Try it | Write out, word for word, every line in the data below from the one containing "apply field_ok in" to the one containing "argument. *)", both of them included.

..........

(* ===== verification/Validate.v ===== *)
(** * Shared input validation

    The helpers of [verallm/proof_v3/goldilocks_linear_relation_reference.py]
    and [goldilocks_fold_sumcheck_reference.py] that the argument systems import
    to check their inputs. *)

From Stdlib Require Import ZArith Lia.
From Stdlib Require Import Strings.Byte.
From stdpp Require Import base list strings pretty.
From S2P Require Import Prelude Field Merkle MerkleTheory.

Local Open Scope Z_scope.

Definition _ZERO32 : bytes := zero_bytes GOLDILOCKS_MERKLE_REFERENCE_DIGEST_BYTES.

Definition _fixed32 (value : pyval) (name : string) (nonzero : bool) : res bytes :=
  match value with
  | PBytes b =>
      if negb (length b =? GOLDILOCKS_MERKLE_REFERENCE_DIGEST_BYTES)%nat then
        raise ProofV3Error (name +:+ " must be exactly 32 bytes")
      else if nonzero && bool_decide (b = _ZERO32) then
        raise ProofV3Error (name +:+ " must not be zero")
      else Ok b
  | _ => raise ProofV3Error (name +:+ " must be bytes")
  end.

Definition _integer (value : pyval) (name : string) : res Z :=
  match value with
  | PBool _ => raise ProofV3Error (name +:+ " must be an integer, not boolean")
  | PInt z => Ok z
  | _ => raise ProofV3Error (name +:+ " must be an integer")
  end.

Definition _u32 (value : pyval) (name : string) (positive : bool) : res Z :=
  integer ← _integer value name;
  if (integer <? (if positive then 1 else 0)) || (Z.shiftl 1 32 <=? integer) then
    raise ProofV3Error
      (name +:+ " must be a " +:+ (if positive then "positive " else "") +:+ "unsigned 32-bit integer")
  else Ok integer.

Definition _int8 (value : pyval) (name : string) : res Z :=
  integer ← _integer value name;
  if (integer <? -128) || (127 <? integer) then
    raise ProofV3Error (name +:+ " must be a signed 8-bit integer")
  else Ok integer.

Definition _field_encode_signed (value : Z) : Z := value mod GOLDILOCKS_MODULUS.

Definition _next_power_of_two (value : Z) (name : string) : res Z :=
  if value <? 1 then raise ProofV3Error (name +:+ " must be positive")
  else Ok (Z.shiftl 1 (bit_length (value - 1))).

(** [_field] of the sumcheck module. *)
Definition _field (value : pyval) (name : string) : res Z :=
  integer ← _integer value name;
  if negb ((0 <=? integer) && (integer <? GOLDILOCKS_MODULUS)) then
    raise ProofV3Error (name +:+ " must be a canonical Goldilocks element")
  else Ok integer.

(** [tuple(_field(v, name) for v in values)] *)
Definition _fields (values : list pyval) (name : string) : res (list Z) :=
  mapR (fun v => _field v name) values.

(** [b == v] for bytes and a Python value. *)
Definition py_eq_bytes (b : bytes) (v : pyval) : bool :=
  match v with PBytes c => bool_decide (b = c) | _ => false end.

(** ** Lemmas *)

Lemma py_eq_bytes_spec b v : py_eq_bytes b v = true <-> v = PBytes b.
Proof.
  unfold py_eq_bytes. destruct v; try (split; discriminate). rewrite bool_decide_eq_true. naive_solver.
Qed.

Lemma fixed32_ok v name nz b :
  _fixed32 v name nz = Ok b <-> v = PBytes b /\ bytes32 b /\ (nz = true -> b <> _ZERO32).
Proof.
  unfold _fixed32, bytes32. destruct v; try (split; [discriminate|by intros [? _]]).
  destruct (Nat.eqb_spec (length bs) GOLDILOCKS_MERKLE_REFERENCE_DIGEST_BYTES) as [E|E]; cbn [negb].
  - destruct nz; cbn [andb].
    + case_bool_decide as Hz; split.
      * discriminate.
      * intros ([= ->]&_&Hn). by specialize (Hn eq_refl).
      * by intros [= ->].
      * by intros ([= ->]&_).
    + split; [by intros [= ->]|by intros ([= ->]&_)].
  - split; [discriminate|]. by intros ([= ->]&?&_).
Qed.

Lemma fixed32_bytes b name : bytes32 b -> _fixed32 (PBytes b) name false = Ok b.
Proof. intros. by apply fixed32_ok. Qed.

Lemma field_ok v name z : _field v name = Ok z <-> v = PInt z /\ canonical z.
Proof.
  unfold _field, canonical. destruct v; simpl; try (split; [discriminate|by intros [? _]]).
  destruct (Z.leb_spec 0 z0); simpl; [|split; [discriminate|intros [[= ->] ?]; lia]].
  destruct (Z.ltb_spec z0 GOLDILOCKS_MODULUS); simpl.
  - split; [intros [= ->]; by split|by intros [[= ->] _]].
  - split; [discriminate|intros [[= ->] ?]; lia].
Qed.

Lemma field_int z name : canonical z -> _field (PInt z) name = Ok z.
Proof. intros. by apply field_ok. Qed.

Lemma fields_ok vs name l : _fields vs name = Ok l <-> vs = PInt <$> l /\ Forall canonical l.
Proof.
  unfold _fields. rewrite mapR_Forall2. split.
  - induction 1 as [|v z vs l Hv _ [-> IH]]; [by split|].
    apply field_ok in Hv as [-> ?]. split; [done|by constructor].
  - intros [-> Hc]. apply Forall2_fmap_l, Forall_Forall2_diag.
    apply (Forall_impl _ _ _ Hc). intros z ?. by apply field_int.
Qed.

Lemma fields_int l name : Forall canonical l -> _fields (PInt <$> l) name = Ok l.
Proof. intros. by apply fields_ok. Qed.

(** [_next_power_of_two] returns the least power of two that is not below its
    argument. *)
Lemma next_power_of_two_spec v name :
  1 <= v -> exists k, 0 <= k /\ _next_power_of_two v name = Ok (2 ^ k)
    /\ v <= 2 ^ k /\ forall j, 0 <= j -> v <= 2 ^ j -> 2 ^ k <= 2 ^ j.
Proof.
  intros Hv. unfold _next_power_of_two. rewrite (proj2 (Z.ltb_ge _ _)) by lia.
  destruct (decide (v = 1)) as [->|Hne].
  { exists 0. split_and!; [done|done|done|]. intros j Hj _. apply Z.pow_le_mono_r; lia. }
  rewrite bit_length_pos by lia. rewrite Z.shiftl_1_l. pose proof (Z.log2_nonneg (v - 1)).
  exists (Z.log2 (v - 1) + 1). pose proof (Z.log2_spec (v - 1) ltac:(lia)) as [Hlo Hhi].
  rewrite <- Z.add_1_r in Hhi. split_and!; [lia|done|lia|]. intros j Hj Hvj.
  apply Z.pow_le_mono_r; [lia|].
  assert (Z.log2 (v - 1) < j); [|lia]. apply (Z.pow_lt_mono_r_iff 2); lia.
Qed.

..........

Written solution |
    apply field_ok in Hv as [-> ?]. split; [done|by constructor].
  - intros [-> Hc]. apply Forall2_fmap_l, Forall_Forall2_diag.
    apply (Forall_impl _ _ _ Hc). intros z ?. by apply field_int.
Qed.

Lemma fields_int l name : Forall canonical l -> _fields (PInt <$> l) name = Ok l.
Proof. intros. by apply fields_ok. Qed.

(** [_next_power_of_two] returns the least power of two that is not below its
    argument. *)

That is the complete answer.